> _Exercise materials_
Definition Rust_NewEnumTemplate (e : FidlEnum) : option RustEnum :=
  name ← rust_name (fe_DeclData e) ident;
  values ← mapM (fun v => short ← decl_name ShortName (fv_DeclData v); Some (formatEnumValue short, IntValue v))
             (fe_Values e);
  Some (mkRustEnum name values true).
Fixpoint Rust_resolveValue (fuel : nat) (v : FidlValue) : option string :=
  match fuel with
  | O => None
  | S fuel =>
    match v with
    | ValueLiteralValue v => fidlToRustLiteral v
    | ValueConstantReference r =>
      c ← ResolvedConstants fileGraph !! ConstantKey r;
      Rust_resolveValue fuel (default (dc_Value c) (dc_ResolvedConcreteValue c))
    | ValueEnumValueReference r =>
      match ResolvedTypes fileGraph !! EnumTypeKey r with
      | Some (UserDefinedTypeEnumType e) =>
        v ← fe_Values e !! Z.to_nat (EnumValueIndex r);
        match InitializerValue_ v with
        | None => Some (FormatInt (IntValue v))
        | Some init => Rust_resolveValue fuel init
        end
      | Some _ => None
      | None => Some ""
      end
    | ValueBuiltinValue v => fidlToRustBuiltinValue v
    | ValueUnknown _ => None
    end
  end.
Definition Rust_NewConstantTemplate (fuel : nat) (c : DeclaredConstant) : option RustConstant :=
  type ← match dc_Type c with TypeStringType _ => Some "&'static str" | t => fidlToRustType t end;
  name ← fidlToRustName (dc_DeclData c) formatConstName;
  val ← Rust_resolveValue fuel (dc_Value c);
  Some (mkRustConstant type name
    (if bool_decide (type = "f32") || bool_decide (type = "f64") then floatifyRustLiteral val else val)).
Definition union_rust_field (f : FidlUnionField) : option RustField :=
  short ← decl_name ShortName (uf_DeclData f);
  let field_name := formatEnumValue (mangleReservedKeyword short) in
  type ← fidlToRustType (uf_Type f);
  is_union ← fidlTypeIsUnion (uf_Type f);
  let is_nullable := String.prefix "Option<" type in
  boxed ← fidlTypeNeedsBoxing (uf_Type f);
  Some (mkRustField (if boxed && negb is_nullable then "Box<" +:+ type +:+ ">" else type) field_name 0 0
          is_union is_nullable).
Definition Rust_NewUnionTemplate (u : FidlUnion) : option RustUnion :=
  name ← rust_name (fu_DeclData u) ident;
  fields ← mapM union_rust_field (fu_Fields u);
  Some (mkRustUnion name fields
    (mkRustEnum (name +:+ "_Tag") (imap (fun i f => (rf_Name f, Z.of_nat i)) fields) false)).
Definition rust_contained (fuel : nat) (d : option FidlDeclarationData)
    : option (list RustConstant * list RustEnum) :=
  d ← d;
  match dd_ContainedDeclarations d with
  | None => Some ([], [])
  | Some decls =>
    constants ← mapM (fun key => c ← ResolvedConstants fileGraph !! key; Rust_NewConstantTemplate fuel c)
                  (default [] (cd_Constants decls));
    enums ← mapM (fun key => e ← as_enum key; Rust_NewEnumTemplate e) (default [] (cd_Enums decls));
    Some (constants, enums)
  end.
Definition struct_rust_field (f : FidlStructField) : option RustField :=
  short ← decl_name ShortName (sf_DeclData f);
  type ← fidlToRustType (sf_Type f);
  is_union ← fidlTypeIsUnion (sf_Type f);
  let offset := if fidlTypeIsBool (sf_Type f) then u32 (u32 (sf_Offset f * 8) + u32 (sf_Bit f)) else sf_Offset f in
  Some (mkRustField type (mangleReservedKeyword short) (sf_MinVersion f) offset is_union false).
Definition rust_versions (s : FidlStruct) : list RustVersion :=
  merge_sort rust_version_le
    (map (fun v => mkRustVersion (sv_VersionNumber v) (sv_NumBytes v)) (default [] (st_VersionInfo s))).
(** Without version information the size is computed from the last field. *)
Definition size_without_versions (s : FidlStruct) : option Z :=
  match List.last (map Some (sort_fields (Fields s))) None with
  | None => Some 0
  | Some final_field =>
    size ← (if 0 <? sf_Bit final_field then Some 1 else fidlTypeSize (sf_Type final_field));
    fidlAlignToBytes (u32 (sf_Offset final_field + size)) 8
  end.
Definition Rust_NewStructTemplate (fuel : nat) (s : FidlStruct) : option RustStruct :=
  fields ← mapM struct_rust_field (Fields s);
  let versions := rust_versions s in
  let current := default (mkRustVersion 0 0) (List.last (map Some versions) None) in
  size ← (if rv_Size current =? 0 then size_without_versions s else Some (rv_Size current));
  contained ← rust_contained fuel (st_DeclData s);
  name ← rust_name (st_DeclData s) ident;
  Some (mkRustStruct name size (rv_Version current) versions fields contained.1 contained.2).
Definition set_rs_Name (name : string) (s : RustStruct) : RustStruct :=
  mkRustStruct name (rs_Size s) (rs_Version s) (rs_Versions s) (rs_Fields s) (rs_Constants s) (rs_Enums s).
Definition rust_message (fuel : nat) (interface_name : string) (m : FidlMethod) : option RustMessage :=
  short ← decl_name ShortName (fm_DeclData m);
  let raw_name := formatMethodName short in
  req ← Rust_NewStructTemplate fuel (fm_Parameters m);
  let named s := set_rs_Name (interface_name +:+ "_" +:+ rs_Name s) s in
  resp ← match fm_ResponseParams m with
         | None => Some None
         | Some s => r ← Rust_NewStructTemplate fuel s; Some (Some (named r))
         end;
  Some (mkRustMessage (mangleReservedKeyword raw_name) raw_name (fm_Ordinal m) (fm_MinVersion m) (named req) resp).
Definition Rust_NewInterfaceTemplate (fuel : nat) (i : FidlInterface) : option RustInterface :=
  name ← rust_name (fi_DeclData i) ident;
  contained ← rust_contained fuel (fi_DeclData i);
  let ordinals := merge_sort Z.le (map fst (map_to_list (fi_Methods i))) in
  msgs ← mapM (fun ordinal => m ← fi_Methods i !! ordinal; rust_message fuel name m) ordinals;
  Some (mkRustInterface name (default "" (fi_ServiceName i)) (name +:+ "_Client") (name +:+ "_Server")
    (CurrentVersion i) msgs contained.2 contained.1).
Record SourceTemplate := mkSourceTemplate {
  so_Constants : list RustConstant;
  so_Structs : list RustStruct;
  so_Unions : list RustUnion;
  so_Enums : list RustEnum;
  so_Interfaces : list RustInterface
}.
Definition NewSourceTemplate (fuel : nat) : option SourceTemplate :=
  let keys := DeclaredFidlObjects file in
  constants ← mapM (fun key => c ← ResolvedConstants fileGraph !! key; Rust_NewConstantTemplate fuel c)
                (default [] (TopLevelConstants keys));
  enums ← mapM (fun key => e ← as_enum key; Rust_NewEnumTemplate e) (default [] (TopLevelEnums keys));
  unions ← mapM (fun key => u ← as_union key; Rust_NewUnionTemplate u) (default [] (kt_Unions keys));
  structs ← mapM (fun key => s ← as_struct key; Rust_NewStructTemplate fuel s) (default [] (kt_Structs keys));
  interfaces ← mapM (fun key => i ← as_interface key; Rust_NewInterfaceTemplate fuel i)
                 (default [] (kt_Interfaces keys));
  Some (mkSourceTemplate constants structs unions enums interfaces).
End RustGen.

> _Required work_
Using the data above, transcribe the lines that run from the line with "val ← Rust_resolveValue fuel (dc_Value c);" to the line with "Definition union_rust_field (f", both ends kept, and output nothing else.

> _Exercise response_
  val ← Rust_resolveValue fuel (dc_Value c);
  Some (mkRustConstant type name
    (if bool_decide (type = "f32") || bool_decide (type = "f64") then floatifyRustLiteral val else val)).
Definition union_rust_field (f : FidlUnionField) : option RustField :=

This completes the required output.